AIM OF THE EXERCISE: If a line in the entries below includes "FaultState", show that line.

Stored items

::::::::::

(* ===== verification/Machine.v ===== *)
(** * The machine view (appliance/daemon/src/cs71d/machine.py) *)
From S2P Require Import Prelude PyString Errors Session.

Module FaultState.
Inductive FaultState := CLEAR | ACTIVE | LATCHED | UNCERTAIN.
#[export] Instance eq_dec : EqDecision FaultState.
Proof. solve_decision. Defined.
End FaultState.
Export (hints) FaultState.
Abbreviation fault_state := FaultState.FaultState.

Record FirmwareProfile := mkFirmwareProfile {
  protocol_version : Z;
  fp_slot_max : Z;
  fp_slot_count : Z;
  fp_queue_depth : Z;
  fp_feed_sensor : bool;
  fp_feed_home : bool;
  fp_sort_home : bool;
}.

Record MachineReadiness := mkMachineReadiness {
  mr_feed_homed : bool;
  mr_sort_homed : bool;
  mr_fault_code : Z;
  mr_mode : string;
  mr_phase : string;
}.

#[export] Instance FirmwareProfile_eq_dec : EqDecision FirmwareProfile.
Proof. solve_decision. Defined.
#[export] Instance MachineReadiness_eq_dec : EqDecision MachineReadiness.
Proof. solve_decision. Defined.

Record MachineSnapshot := mkMachineSnapshot {
  ms_generation : Z;
  connection : conn_state;
  ms_reason : string;
  active_operation_id : option string;
  fault : fault_state;
  journal_available : bool;
  firmware : option FirmwareProfile;
  readiness : option MachineReadiness;
  fault_id : option string;
  fault_opened_at : option Z;
}.

Definition admits_work (s : MachineSnapshot) : bool :=
  bool_decide (connection s = ConnectionState.READY) && journal_available s
  && bool_decide (fault s = FaultState.CLEAR).

Record MachineState := mkMachineState {
  m_snapshot : MachineSnapshot;
  m_history : list MachineSnapshot;
}.

Definition MachineState_init : MachineState :=
  let s := mkMachineSnapshot 1 ConnectionState.DISCONNECTED "initial" None FaultState.CLEAR true
             None None None None in
  mkMachineState s [s].

Definition m_generation (m : MachineState) : Z := ms_generation (m_snapshot m).

(** [replace(snapshot, ...)] for the field groups the methods update. *)
Definition with_generation (g : Z) (s : MachineSnapshot) : MachineSnapshot :=
  mkMachineSnapshot g (connection s) (ms_reason s) (active_operation_id s) (fault s)
    (journal_available s) (firmware s) (readiness s) (fault_id s) (fault_opened_at s).
Definition with_active (a : option string) (reason : string) (s : MachineSnapshot) : MachineSnapshot :=
  mkMachineSnapshot (ms_generation s) (connection s) reason a (fault s)
    (journal_available s) (firmware s) (readiness s) (fault_id s) (fault_opened_at s).
Definition with_connection (c : conn_state) (reason : string) (s : MachineSnapshot) : MachineSnapshot :=
  mkMachineSnapshot (ms_generation s) c reason (active_operation_id s) (fault s)
    (journal_available s) (firmware s) (readiness s) (fault_id s) (fault_opened_at s).
Definition with_profile (f : FirmwareProfile) (r : MachineReadiness) (s : MachineSnapshot) : MachineSnapshot :=
  mkMachineSnapshot (ms_generation s) (connection s) "observed controller capabilities and readiness"
    (active_operation_id s) (fault s) (journal_available s) (Some f) (Some r) (fault_id s) (fault_opened_at s).
Definition with_journal_fault (reason : string) (fid : option string) (at_ : option Z) (s : MachineSnapshot)
    : MachineSnapshot :=
  mkMachineSnapshot (ms_generation s) (connection s) reason (active_operation_id s) FaultState.LATCHED
    false (firmware s) (readiness s) fid at_.

(** [_publish]; the observer is run by the owner on the new last snapshot. *)
Definition _publish (candidate : MachineSnapshot) (m : MachineState) : MachineState :=
  let published := with_generation (m_generation m + 1) candidate in
  mkMachineState published (m_history m ++ [published]).

(** [transition]: the generation to make durable, and the publication that
    follows when the block did not raise. *)
Definition transition_generation (m : MachineState) : Z := m_generation m + 1.
Definition publish_transition (active : option string) (reason : string) (m : MachineState) : MachineState :=
  _publish (with_active active reason (m_snapshot m)) m.

Definition observe_connection (session : SessionSnapshot) (m : MachineState) : MachineState :=
  if bool_decide (ss_state session = connection (m_snapshot m)) then m
  else _publish (with_connection (ss_state session) (ss_reason session) (m_snapshot m)) m.

Definition observe_profile (f : FirmwareProfile) (r : MachineReadiness) (m : MachineState) : MachineState :=
  if bool_decide ((Some f, Some r) = (firmware (m_snapshot m), readiness (m_snapshot m))) then m
  else _publish (with_profile f r (m_snapshot m)) m.

Definition record_journal_fault (reason : string) (fid : option string) (opened_at : option Z)
    (m : MachineState) : MachineState :=
  if negb (journal_available (m_snapshot m)) then m
  else _publish (with_journal_fault reason fid opened_at (m_snapshot m)) m.

(** ** Invariant and steps *)

Inductive machine_step : relation MachineState :=
| step_transition m active reason : machine_step m (publish_transition active reason m)
| step_connection m s : machine_step m (observe_connection s m)
| step_profile m f r : machine_step m (observe_profile f r m)
| step_fault m reason fid at_ : machine_step m (record_journal_fault reason fid at_ m).

Record machine_wf (m : MachineState) : Prop := {
  mw_last : last (m_history m) = Some (m_snapshot m);
  mw_generations : forall i s, m_history m !! i = Some s -> ms_generation s = Z.of_nat i + 1;
  mw_latched : forall i j a b, m_history m !! i = Some a -> m_history m !! j = Some b -> (i <= j)%nat ->
    journal_available a = false -> journal_available b = false;
  mw_fault : Forall (fun s => journal_available s = false <-> fault s = FaultState.LATCHED) (m_history m);
}.

Lemma machine_wf_init : machine_wf MachineState_init.
Proof.
  split; [done| | |by repeat constructor].
  - intros [|i] s H; simplify_eq/=; done.
  - intros [|i] [|j] a b H H'; simplify_eq/=; done.
Qed.

Lemma machine_generation m : machine_wf m -> m_generation m = Z.of_nat (length (m_history m)).
Proof.
  intros [Hl Hg _ _]. pose proof Hl as Hl'. rewrite last_lookup in Hl. apply Hg in Hl.
  unfold m_generation. destruct (m_history m); [done|]. simpl in *. lia.
Qed.

Lemma machine_last_latched m i a : machine_wf m -> m_history m !! i = Some a ->
  journal_available a = false -> journal_available (m_snapshot m) = false.
Proof.
  intros [Hl _ Hj _] Ha. rewrite last_lookup in Hl. apply (Hj _ _ _ _ Ha Hl).
  apply lookup_lt_Some in Ha. lia.
Qed.

Lemma publish_wf s m : machine_wf m ->
  (journal_available (m_snapshot m) = false -> journal_available s = false) ->
  (journal_available s = false <-> fault s = FaultState.LATCHED) ->
  machine_wf (_publish s m).
Proof.
  intros Hwf Hj Hf. pose proof (machine_generation m Hwf) as Hgen.
  pose proof (machine_last_latched m) as Hll. pose proof Hwf as [Hl Hg Hla Hfa]. split; simpl.
  - by rewrite last_snoc.
  - intros i x. rewrite lookup_app_Some. intros [?|[Hle Hi]]; [by apply Hg|].
    apply list_lookup_singleton_Some in Hi as [Hi <-]. simpl. lia.
  - intros i j a b. rewrite !lookup_app_Some. intros [Ha|[Hle Ha]] [Hb|[Hle' Hb]] Hij Hna.
    + exact (Hla _ _ _ _ Ha Hb Hij Hna).
    + apply list_lookup_singleton_Some in Hb as [Hi <-]. simpl. apply Hj. exact (Hll i a Hwf Ha Hna).
    + apply lookup_lt_Some in Hb. lia.
    + apply list_lookup_singleton_Some in Ha as [? <-], Hb as [? <-]. done.
  - apply Forall_app. split; [done|]. by apply Forall_singleton.
Qed.

Lemma machine_snapshot_fault m : machine_wf m ->
  journal_available (m_snapshot m) = false <-> fault (m_snapshot m) = FaultState.LATCHED.
Proof. intros [Hl _ _ Hf]. apply last_Some_elem_of in Hl. rewrite Forall_forall in Hf. by apply Hf. Qed.

Lemma machine_step_wf m m' : machine_wf m -> machine_step m m' -> machine_wf m'.
Proof.
  intros Hwf Hs. pose proof (machine_snapshot_fault m Hwf) as Hf.
  destruct Hs; [by apply publish_wf|unfold observe_connection, observe_profile, record_journal_fault;
    case_match; [done|by apply publish_wf]..].
Qed.

Lemma machine_step_grows m m' : machine_step m m' -> m = m' \/ m_generation m < m_generation m'.
Proof.
  destruct 1; unfold observe_connection, observe_profile, record_journal_fault; try case_match;
    [right|left|right|left|right|left|right]; try done; unfold m_generation; simpl; unfold m_generation; lia.
Qed.

Lemma machine_run_grows m m' : rtc machine_step m m' -> m = m' \/ m_generation m < m_generation m'.
Proof.
  induction 1 as [|a b c Hab _ IH]; [by left|]. apply machine_step_grows in Hab as [->|Hab]; [done|].
  right. destruct IH as [->|IH]; lia.
Qed.

Lemma machine_run_latched m m' : rtc machine_step m m' ->
  journal_available (m_snapshot m) = false -> journal_available (m_snapshot m') = false.
Proof.
  intros Hr. apply (rtc_invariant machine_step (fun x => journal_available (m_snapshot x) = false)); [|done].
  intros x y Hx Hs. destruct Hs; simpl; try done; unfold observe_connection, observe_profile, record_journal_fault;
    case_match; done.
Qed.

(** ** Properties *)

(** Over any interleaving of operation transitions, connection changes,
    profile observations and journal faults, the published history carries the
    generations 1, 2, 3, ... without gap or repetition; an observer that still
    sees generation N sees an unchanged machine; and once durability was lost
    the machine is latched for good: no later snapshot admits work. *)
Theorem machine_history_exact (m m' : MachineState) :
  rtc machine_step MachineState_init m -> rtc machine_step m m' ->
  machine_wf m'
  /\ m_generation m' = Z.of_nat (length (m_history m'))
  /\ (m = m' \/ m_generation m < m_generation m')
  /\ (journal_available (m_snapshot m) = false -> admits_work (m_snapshot m') = false).
Proof.
  intros H1 H2. assert (machine_wf m') as Hwf.
  { apply (rtc_invariant machine_step machine_wf MachineState_init); [apply machine_step_wf|by etrans|apply machine_wf_init]. }
  split_and!; [done|by apply machine_generation|by apply machine_run_grows|].
  intros Hj. unfold admits_work. rewrite (machine_run_latched m m' H2 Hj). by rewrite andb_false_r.
Qed.

Lemma machine_history_exact_witness :
  let m := record_journal_fault "disk" None None MachineState_init in
  let m' := publish_transition (Some "op") "admitted" m in
  machine_wf m'
  /\ m_generation m' = Z.of_nat (length (m_history m'))
  /\ (m = m' \/ m_generation m < m_generation m')
  /\ (journal_available (m_snapshot m) = false -> admits_work (m_snapshot m') = false).
Proof.
  intros m m'. apply (machine_history_exact m m').
  - apply rtc_once, step_fault.
  - apply rtc_once, step_transition.
Defined.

::::::::::

SOLUTION TO THE EXERCISE:
Module FaultState.
Inductive FaultState := CLEAR | ACTIVE | LATCHED | UNCERTAIN.
#[export] Instance eq_dec : EqDecision FaultState.
End FaultState.
Export (hints) FaultState.
Abbreviation fault_state := FaultState.FaultState.
  && bool_decide (fault s = FaultState.CLEAR).
  let s := mkMachineSnapshot 1 ConnectionState.DISCONNECTED "initial" None FaultState.CLEAR true
  mkMachineSnapshot (ms_generation s) (connection s) reason (active_operation_id s) FaultState.LATCHED
  mw_fault : Forall (fun s => journal_available s = false <-> fault s = FaultState.LATCHED) (m_history m);
  (journal_available s = false <-> fault s = FaultState.LATCHED) ->
  journal_available (m_snapshot m) = false <-> fault (m_snapshot m) = FaultState.LATCHED.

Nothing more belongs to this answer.